Another thing that will save you a lot of money on other public cloud platforms is auto-scaling. If you're using the Google Kubernetes Engine or Amazon's EKS, it will automatically either scale up the nodes if your platform is getting used more or scale down the nodes if they aren't getting used. That, combined with preemptive VMs, will save you a lot of money in your compute billing.

What other advice do I have?

To use CCP you have to be familiar with Kubernetes and how it works. I've obviously learned a lot about how to use CCP, which I think will be very valuable in the future, but I haven't really learned anything directly about Kubernetes. I did learn the value of certain features that public providers have, like the autoscaling and preemptable VMs. I saw why those are so awesome.

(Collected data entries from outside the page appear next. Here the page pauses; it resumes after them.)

(** X13.  The rows of a snapshot: a list under [data] wins over
    everything else in the mapping; failing that a list under [result];
    a bare list is its own rows; a snapshot that is neither a mapping nor
    a list has no rows. *)
Theorem select_rows_precedence :
  (forall d l, get d "data" = JList l -> select_rows (JDict d) = l)
  /\ (forall d l, is_list (get d "data") = false ->
                  get d "result" = JList l -> select_rows (JDict d) = l)
  /\ (forall l, select_rows (JList l) = l)
  /\ select_rows JNull = []
  /\ (forall b, select_rows (JBool b) = [])
  /\ (forall z, select_rows (JInt z) = [])
  /\ (forall q, select_rows (JNum q) = [])
  /\ (forall s, select_rows (JStr s) = []).
Proof.
  split; [| split]; [| | repeat split].
  - intros d l H. unfold select_rows.
    rewrite (get_contains d "data") by (rewrite H; reflexivity).
    rewrite H. reflexivity.
  - intros d l Hd H. unfold select_rows. rewrite Hd, andb_false_r.
    rewrite (get_contains d "result") by (rewrite H; reflexivity).
    rewrite H. reflexivity.
Qed.

(** [s.replace(".NS", "")] leaves a character that is not a dot. *)
Lemma strip_NS_other (c : ascii) (rest : string) :
  c <> "."%char -> strip_NS (String c rest) = String c (strip_NS rest).
Proof.
  intros Hc.
  destruct c as [[] [] [] [] [] [] [] []]; try reflexivity.
  contradiction Hc. reflexivity.
Qed.

(** X14.  For a name without a dot, the exchange suffix [.NS] is
    removed and the name is returned as it is. *)
Theorem strip_NS_suffix (s : string) :
  Forall (fun c => c <> "."%char) (list_ascii_of_string s) ->
  strip_NS (s ++ ".NS") = s /\ strip_NS s = s.
Proof.
  induction s as [| c rest IH]; intros H.
  - split; reflexivity.
  - simpl in H. inversion H as [| ? ? Hc Hrest]; subst.
    destruct (IH Hrest) as [IH1 IH2].
    change (String c rest ++ ".NS")%string
      with (String c (rest ++ ".NS")%string).
    rewrite !strip_NS_other by exact Hc. rewrite IH1, IH2.
    split; reflexivity.
Qed.

Lemma strip_NS_suffix_witness :
  strip_NS ("M&M" ++ ".NS") = "M&M" /\ strip_NS "M&M" = "M&M".
Proof.
  apply (strip_NS_suffix "M&M"). repeat constructor; discriminate.
Defined.

Section Providers.

Variable float_of_str : string -> option Q.
Variable history : string -> option (list Q).

Lemma snapshot_loop_non_mapping (rows : list json) (cs : list GapCandidate) :
  Exists (fun r => forall d, r <> JDict d) rows ->
  snapshot_loop float_of_str rows cs = Py.Raised Py.AttributeError.
Proof.
  revert cs. induction rows as [| r rest IH]; intros cs H.
  - inversion H.
  - simpl. destruct r as [| b | z | q | s | l | d]; try reflexivity.
    assert (Hrest : Exists (fun r => forall d, r <> JDict d) rest).
    { inversion H as [? ? Hd | ? ? Ht]; subst; [| exact Ht].
      contradiction (Hd d). reflexivity. }
    destruct (row_step float_of_str (JDict d)) eqn:E; auto.
    exfalso. unfold row_step in E.
    repeat match type of E with
           | context [match ?x with _ => _ end] => destruct x
           end; discriminate E.
Qed.

(** X15.  A snapshot row that is not a mapping is not skipped: the read
    of its symbol raises AttributeError outside the row's handler, and a
    list of rows holding one such row makes the whole function raise,
    whatever the pool. *)
Theorem non_mapping_row_aborts (rows : list json) (pool : list string)
    (top_n : Z) :
  Exists (fun r => forall d, r <> JDict d) rows ->
  analyze_preopen_and_pick_stocks float_of_str history (JList rows) pool top_n
  = Py.Raised Py.AttributeError.
Proof.
  intros H.
  unfold analyze_preopen_and_pick_stocks, collect_candidates,
    snapshot_candidates.
  destruct rows as [| r rest]; [inversion H |].
  cbn [truthy List.length Nat.eqb negb select_rows].
  rewrite (snapshot_loop_non_mapping _ [] H). reflexivity.
Qed.

(** X16.  On the snapshot path a candidate's gap is the percentage
    formula for a positive prior close and exactly 0 for any other; a row
    with no usable prior-close field has prior close 0 and gap 0; a row
    with no usable open field takes the prior close as its price, and its
    gap is 0. *)
Theorem snapshot_gap_guard (r : json) (c : GapCandidate) :
  row_step float_of_str r = Append c ->
  (0 < prev_close c ->
   gap_pct c = Some ((preopen c - prev_close c) / prev_close c * 100))
  /\ (prev_close c <= 0 -> gap_pct c = Some 0)
  /\ exists d,
       r = JDict d
       /\ (truthy (get d "prev_close") = false ->
           truthy (get d "prevClose") = false ->
           truthy (get d "previousClose") = false ->
           prev_close c = 0 /\ gap_pct c = Some 0)
       /\ (truthy (get d "open") = false ->
           truthy (get d "preopen_price") = false ->
           truthy (get d "preopen") = false ->
           preopen c = prev_close c
           /\ exists g, gap_pct c = Some g /\ g == 0).
Proof.
  intros H.
  destruct (GapProps.row_step_candidate float_of_str r c H) as [Hgap _].
  split; [| split].
  - intros Hp. apply PyFacts.gtb_true in Hp. rewrite Hgap, Hp. reflexivity.
  - intros Hp. apply PyFacts.gtb_false in Hp. rewrite Hgap, Hp. reflexivity.
  - unfold row_step in H. destruct r as [| | | | | | d]; try discriminate H.
    exists d. split; [reflexivity |]. split.
    + intros H1 H2 H3. unfold por in H. rewrite H1, H2, H3 in H.
      change (to_float float_of_str (JInt 0)) with (Some 0) in H at 1.
      cbv beta iota in H.
      destruct (to_float _ _) as [op |] in H; [| discriminate].
      destruct (to_float _ _) as [q |] in H; [| discriminate].
      destruct (negb _) in H; [discriminate |].
      injection H as <-. split; reflexivity.
    + intros H1 H2 H3. unfold por in H. rewrite H1, H2, H3 in H.
      destruct (to_float _ _) as [prev |] in H; [| discriminate].
      cbn [to_float] in H.
      destruct (to_float _ _) as [q |] in H; [| discriminate].
      destruct (negb _) in H; [discriminate |].
      injection H as <-. cbn [preopen prev_close gap_pct].
      split; [reflexivity |].
      destruct (Py.gtb prev 0) eqn:E.
      * apply PyFacts.gtb_true in E.
        rewrite GapProps.pct_change_formula by lra.
        eexists. split; [reflexivity |]. unfold Qdiv. ring.
      * exists 0. split; reflexivity.
Qed.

My advice would be to be familiar with what you want to do before you try to implement it. I would suggest utilizing CCP if you intend to deploy and manage a lot of clusters from different resource providers.

I've never built one completely from source. I have deployed cube clusters using AWS and GKE. I see them as pretty much the same. I don't think one is completely easier than the other between AWS, GKE, and CCP.

We don't have to deploy clusters that often. I either change or deploy the cluster on CCP about once a month. It's not like it's saving me tons of time every day. But compared to deploying a cluster on, let's say, Google, it's probably about the same if you're using the actual graphical interface on their respective websites. It doesn't really save me too much time.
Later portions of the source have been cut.